Reproduce the records below word for word.

** Opening RECORDS FOR THE EXERCISE block **

(** One ready entry leaves: [ready], [locations] and the id index move together. *)
Lemma timers_drain_one q a s id :
  represents q a -> a !! s = Some (id, AReady) ->
  represents (mkQueue (deadline_heap q) (deadline_targets q) (frame_buckets q) (delete s (ready q))
     (unlink_id_sequence (id_sequences q) id s) (delete s (locations q)) (next_sequence q)) (delete s a).
Proof.
  intros [Hs Hlo Hix Hk] Ea. destruct (timers_remove_ready q a s id Hs Hlo Ea) as (q' & E & Hs' & Hlo' & _).
  injection E as <-. split.
  - destruct Hs'. by split.
  - destruct Hlo'. by split.
  - by eapply timers_unlink.
  - intros s'. rewrite lookup_delete_is_Some. intros [_ ?]. by apply Hk.
Qed.

Lemma timers_drain_ready fuel q a limit acc :
  represents q a -> (size (ready q) < fuel)%nat ->
  let taken := take (Z.to_nat (limit - Z.of_nat (length acc))) (btree_to_list (ready q)) in
  exists q', drain_ready fuel q limit acc = Some (q', acc ++ taken.*2) /\
    represents q' (foldl (fun m p => delete p.1 m) a taken) /\ next_sequence q' = next_sequence q.
Proof.
  revert q a acc. induction fuel as [|fuel IH]; intros q a acc Hr Hf; [lia|]. cbn [drain_ready]. cbv zeta.
  destruct (limit <=? Z.of_nat (length acc)) eqn:El.
  { apply Z.leb_le in El. replace (Z.to_nat (limit - Z.of_nat (length acc))) with 0%nat by lia. simpl. rewrite app_nil_r. by exists q. }
  apply Z.leb_gt in El. replace (Z.to_nat (limit - Z.of_nat (length acc))) with (S (Z.to_nat (limit - Z.of_nat (S (length acc))))) by lia.
  destruct (btree_to_list (ready q)) as [|[s id] l] eqn:Eb.
  - rewrite (proj2 (pop_first_None (ready q))); [simpl; rewrite app_nil_r; by exists q|].
    apply map_size_empty_iff. rewrite <- length_btree_to_list, Eb. done.
  - destruct (pop_first_cons _ _ _ _ Eb) as [-> Erest].
    assert (Ers : ready q !! s = Some id) by (apply elem_of_btree_to_list; rewrite Eb; in_list).
    assert (Ea : a !! s = Some (id, AReady)) by (by apply (st_ready _ _ (re_stores _ _ Hr))).
    destruct (IH _ _ (acc ++ [id]) (timers_drain_one q a s id Hr Ea)) as (q' & E & Hr' & Hn).
    { cbn [ready]. rewrite map_size_delete, Ers. simpl. assert (size (ready q) <> 0%nat); [|lia].
      rewrite map_size_ne_0_lookup. by exists s, id. }
    cbn [ready] in E, Hr'. rewrite Erest in E, Hr'. rewrite length_app in E, Hr'. simpl in E, Hr'.
    replace (Z.of_nat (length acc + 1)) with (Z.of_nat (S (length acc))) in E, Hr' by lia.
    rewrite E. exists q'. split; [|done]. cbn [take]. rewrite fmap_cons, <- app_assoc. done.
Qed.
Lemma iface_same_targets r r' : same_bindings r r' ->
  forall plugin name method,
    call_target_inner r' plugin name method = call_target_inner r plugin name method /\
    producer_of r' name = producer_of r name /\ verified_import r' plugin name = verified_import r plugin name.
Proof.
  intros [Hi Hf] plugin name method. apply (iface_face_lookup r r' name) in Hf.
  unfold call_target_inner, producer_of, verified_import, decl_of. rewrite Hi.
  destruct (ifaces r' !! name) as [e'|], (ifaces r !! name) as [e|]; try done. injection Hf as E1 E2 E3 E4 E5.
  cbn [fmap option_fmap option_map]. rewrite E1, E2, E3, E4, E5. by split_and!.
Qed.

Lemma iface_face_of_same r r' name e :
  same_bindings r r' -> ifaces r !! name = Some e ->
  exists e', ifaces r' !! name = Some e' /\ producer_id e' = producer_id e /\ face e' = face e.
Proof.
  intros [_ Hf] E. apply (iface_face_lookup r r' name) in Hf. rewrite E in Hf.
  destruct (ifaces r' !! name) as [e'|]; [|done]. exists e'. injection Hf as ? ? ? ? ?. split_and!; try done.
  unfold face, with_subs. congruence.
Qed.

Lemma bump_epoch_moves epoch : - 2 ^ 31 <= epoch < 2 ^ 31 -> InteropSlots.bump_epoch epoch <> epoch.
Proof. unfold InteropSlots.bump_epoch, i32_wrap. intros ? E. Z.to_euclidean_division_equations. lia. Qed.

(** ** Properties *)

(** The interop epoch covers every binding: an operation that leaves the epoch as it was leaves
    every answer a cached binding rests on as it was: the call target of every consumer, interface
    and method, the producer with its generation, and whether an import is verified. *)
Theorem iface_epoch_covers_bindings epoch r o :
  - 2 ^ 31 <= epoch < 2 ^ 31 -> (step epoch r o).1 = epoch ->
  forall plugin name method,
    let r' := (step epoch r o).2 in
    call_target_inner r' plugin name method = call_target_inner r plugin name method /\
    producer_of r' name = producer_of r name /\ verified_import r' plugin name = verified_import r plugin name.
Proof.
  intros He Hsame plugin name method. cbv zeta. apply iface_same_targets, iface_sub_ops_same.
  pose proof (bump_epoch_moves epoch He) as Hb.
  destruct o as [n v t p g ms|p| | | | | | | | | |]; try done; revert Hsame; cbn [step set_imports clear_imports clear fst]; intros Hsame; try (by destruct Hb).
  - unfold publish in Hsame. destruct (match ifaces r !! n with Some _ => _ | None => _ end); by destruct Hb.
  - unfold remove_by_producer in Hsame. destruct (remove_names _ _). by destruct Hb.
Qed.

(** A call goes through exactly when the consumer declared the import, some producer publishes
    the interface, the version satisfies the declared range, the two contract hashes do not differ
    (one that is absent or empty is not compared) and the method is published; without the method the
    same condition makes the import available. *)
Theorem iface_call_target_ok r plugin name method :
  call_target r plugin name method = Ok_ <->
  exists decl entry, decl_of r plugin name = Some decl /\ ifaces r !! name = Some entry /\
    version_satisfies (d_range decl) (version entry) = true /\
    (forall h, d_sha decl = Some h -> h = "" \/ types_sha256 entry = "" \/ h = types_sha256 entry) /\
    method ∈ method_names entry.
Proof.
  unfold call_target, call_target_inner. split.
  - destruct (decl_of r plugin name) as [decl|]; [|done]. destruct (ifaces r !! name) as [entry|]; [|done].
    destruct (version_satisfies _ _) eqn:Ev; [|done]. cbn [negb]. 
    destruct (match d_sha decl with Some _ => _ | None => _ end) eqn:Ed; [done|]. destruct (existsb _ _) eqn:Em; [|done]. intros _.
    exists decl, entry. split_and!; try done.
    + intros h Eh. rewrite Eh in Ed. destruct (String.eqb_spec (types_sha256 entry) ""), (String.eqb_spec h ""),
        (String.eqb_spec h (types_sha256 entry)); simpl in Ed; tauto || done.
    + apply existsb_exists in Em as (n & Hn & ->%String.eqb_eq). by apply list_elem_of_In.
  - intros (decl & entry & -> & -> & -> & Hh & Hm). cbn [negb].
    assert (match d_sha decl with
            | Some expected => negb (String.eqb (types_sha256 entry) "") && negb (String.eqb expected "") &&
                               negb (String.eqb expected (types_sha256 entry))
            | None => false
            end = false) as ->.
    { destruct (d_sha decl) as [h|]; [|done]. destruct (Hh h eq_refl) as [->|[->| ->]]; rewrite ?String.eqb_refl; simpl; by rewrite ?andb_false_r. }
    assert (existsb (fun n => String.eqb n method) (method_names entry) = true) as ->; [|done].
    apply existsb_exists. exists method. split; [by apply list_elem_of_In|apply String.eqb_refl].
Qed.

** Closing RECORDS FOR THE EXERCISE block **

- _TASK RESPONSE_:
(** One ready entry leaves: [ready], [locations] and the id index move together. *)
Lemma timers_drain_one q a s id :
  represents q a -> a !! s = Some (id, AReady) ->
  represents (mkQueue (deadline_heap q) (deadline_targets q) (frame_buckets q) (delete s (ready q))
     (unlink_id_sequence (id_sequences q) id s) (delete s (locations q)) (next_sequence q)) (delete s a).
Proof.
  intros [Hs Hlo Hix Hk] Ea. destruct (timers_remove_ready q a s id Hs Hlo Ea) as (q' & E & Hs' & Hlo' & _).
  injection E as <-. split.
  - destruct Hs'. by split.
  - destruct Hlo'. by split.
  - by eapply timers_unlink.
  - intros s'. rewrite lookup_delete_is_Some. intros [_ ?]. by apply Hk.
Qed.

Lemma timers_drain_ready fuel q a limit acc :
  represents q a -> (size (ready q) < fuel)%nat ->
  let taken := take (Z.to_nat (limit - Z.of_nat (length acc))) (btree_to_list (ready q)) in
  exists q', drain_ready fuel q limit acc = Some (q', acc ++ taken.*2) /\
    represents q' (foldl (fun m p => delete p.1 m) a taken) /\ next_sequence q' = next_sequence q.
Proof.
  revert q a acc. induction fuel as [|fuel IH]; intros q a acc Hr Hf; [lia|]. cbn [drain_ready]. cbv zeta.
  destruct (limit <=? Z.of_nat (length acc)) eqn:El.
  { apply Z.leb_le in El. replace (Z.to_nat (limit - Z.of_nat (length acc))) with 0%nat by lia. simpl. rewrite app_nil_r. by exists q. }
  apply Z.leb_gt in El. replace (Z.to_nat (limit - Z.of_nat (length acc))) with (S (Z.to_nat (limit - Z.of_nat (S (length acc))))) by lia.
  destruct (btree_to_list (ready q)) as [|[s id] l] eqn:Eb.
  - rewrite (proj2 (pop_first_None (ready q))); [simpl; rewrite app_nil_r; by exists q|].
    apply map_size_empty_iff. rewrite <- length_btree_to_list, Eb. done.
  - destruct (pop_first_cons _ _ _ _ Eb) as [-> Erest].
    assert (Ers : ready q !! s = Some id) by (apply elem_of_btree_to_list; rewrite Eb; in_list).
    assert (Ea : a !! s = Some (id, AReady)) by (by apply (st_ready _ _ (re_stores _ _ Hr))).
    destruct (IH _ _ (acc ++ [id]) (timers_drain_one q a s id Hr Ea)) as (q' & E & Hr' & Hn).
    { cbn [ready]. rewrite map_size_delete, Ers. simpl. assert (size (ready q) <> 0%nat); [|lia].
      rewrite map_size_ne_0_lookup. by exists s, id. }
    cbn [ready] in E, Hr'. rewrite Erest in E, Hr'. rewrite length_app in E, Hr'. simpl in E, Hr'.
    replace (Z.of_nat (length acc + 1)) with (Z.of_nat (S (length acc))) in E, Hr' by lia.
    rewrite E. exists q'. split; [|done]. cbn [take]. rewrite fmap_cons, <- app_assoc. done.
Qed.
Lemma iface_same_targets r r' : same_bindings r r' ->
  forall plugin name method,
    call_target_inner r' plugin name method = call_target_inner r plugin name method /\
    producer_of r' name = producer_of r name /\ verified_import r' plugin name = verified_import r plugin name.
Proof.
  intros [Hi Hf] plugin name method. apply (iface_face_lookup r r' name) in Hf.
  unfold call_target_inner, producer_of, verified_import, decl_of. rewrite Hi.
  destruct (ifaces r' !! name) as [e'|], (ifaces r !! name) as [e|]; try done. injection Hf as E1 E2 E3 E4 E5.
  cbn [fmap option_fmap option_map]. rewrite E1, E2, E3, E4, E5. by split_and!.
Qed.

Lemma iface_face_of_same r r' name e :
  same_bindings r r' -> ifaces r !! name = Some e ->
  exists e', ifaces r' !! name = Some e' /\ producer_id e' = producer_id e /\ face e' = face e.
Proof.
  intros [_ Hf] E. apply (iface_face_lookup r r' name) in Hf. rewrite E in Hf.
  destruct (ifaces r' !! name) as [e'|]; [|done]. exists e'. injection Hf as ? ? ? ? ?. split_and!; try done.
  unfold face, with_subs. congruence.
Qed.

Lemma bump_epoch_moves epoch : - 2 ^ 31 <= epoch < 2 ^ 31 -> InteropSlots.bump_epoch epoch <> epoch.
Proof. unfold InteropSlots.bump_epoch, i32_wrap. intros ? E. Z.to_euclidean_division_equations. lia. Qed.

(** ** Properties *)

(** The interop epoch covers every binding: an operation that leaves the epoch as it was leaves
    every answer a cached binding rests on as it was: the call target of every consumer, interface
    and method, the producer with its generation, and whether an import is verified. *)
Theorem iface_epoch_covers_bindings epoch r o :
  - 2 ^ 31 <= epoch < 2 ^ 31 -> (step epoch r o).1 = epoch ->
  forall plugin name method,
    let r' := (step epoch r o).2 in
    call_target_inner r' plugin name method = call_target_inner r plugin name method /\
    producer_of r' name = producer_of r name /\ verified_import r' plugin name = verified_import r plugin name.
Proof.
  intros He Hsame plugin name method. cbv zeta. apply iface_same_targets, iface_sub_ops_same.
  pose proof (bump_epoch_moves epoch He) as Hb.
  destruct o as [n v t p g ms|p| | | | | | | | | |]; try done; revert Hsame; cbn [step set_imports clear_imports clear fst]; intros Hsame; try (by destruct Hb).
  - unfold publish in Hsame. destruct (match ifaces r !! n with Some _ => _ | None => _ end); by destruct Hb.
  - unfold remove_by_producer in Hsame. destruct (remove_names _ _). by destruct Hb.
Qed.

(** A call goes through exactly when the consumer declared the import, some producer publishes
    the interface, the version satisfies the declared range, the two contract hashes do not differ
    (one that is absent or empty is not compared) and the method is published; without the method the
    same condition makes the import available. *)
Theorem iface_call_target_ok r plugin name method :
  call_target r plugin name method = Ok_ <->
  exists decl entry, decl_of r plugin name = Some decl /\ ifaces r !! name = Some entry /\
    version_satisfies (d_range decl) (version entry) = true /\
    (forall h, d_sha decl = Some h -> h = "" \/ types_sha256 entry = "" \/ h = types_sha256 entry) /\
    method ∈ method_names entry.
Proof.
  unfold call_target, call_target_inner. split.
  - destruct (decl_of r plugin name) as [decl|]; [|done]. destruct (ifaces r !! name) as [entry|]; [|done].
    destruct (version_satisfies _ _) eqn:Ev; [|done]. cbn [negb]. 
    destruct (match d_sha decl with Some _ => _ | None => _ end) eqn:Ed; [done|]. destruct (existsb _ _) eqn:Em; [|done]. intros _.
    exists decl, entry. split_and!; try done.
    + intros h Eh. rewrite Eh in Ed. destruct (String.eqb_spec (types_sha256 entry) ""), (String.eqb_spec h ""),
        (String.eqb_spec h (types_sha256 entry)); simpl in Ed; tauto || done.
    + apply existsb_exists in Em as (n & Hn & ->%String.eqb_eq). by apply list_elem_of_In.
  - intros (decl & entry & -> & -> & -> & Hh & Hm). cbn [negb].
    assert (match d_sha decl with
            | Some expected => negb (String.eqb (types_sha256 entry) "") && negb (String.eqb expected "") &&
                               negb (String.eqb expected (types_sha256 entry))
            | None => false
            end = false) as ->.
    { destruct (d_sha decl) as [h|]; [|done]. destruct (Hh h eq_refl) as [->|[->| ->]]; rewrite ?String.eqb_refl; simpl; by rewrite ?andb_false_r. }
    assert (existsb (fun n => String.eqb n method) (method_names entry) = true) as ->; [|done].
    apply existsb_exists. exists method. split; [by apply list_elem_of_In|apply String.eqb_refl].
Qed.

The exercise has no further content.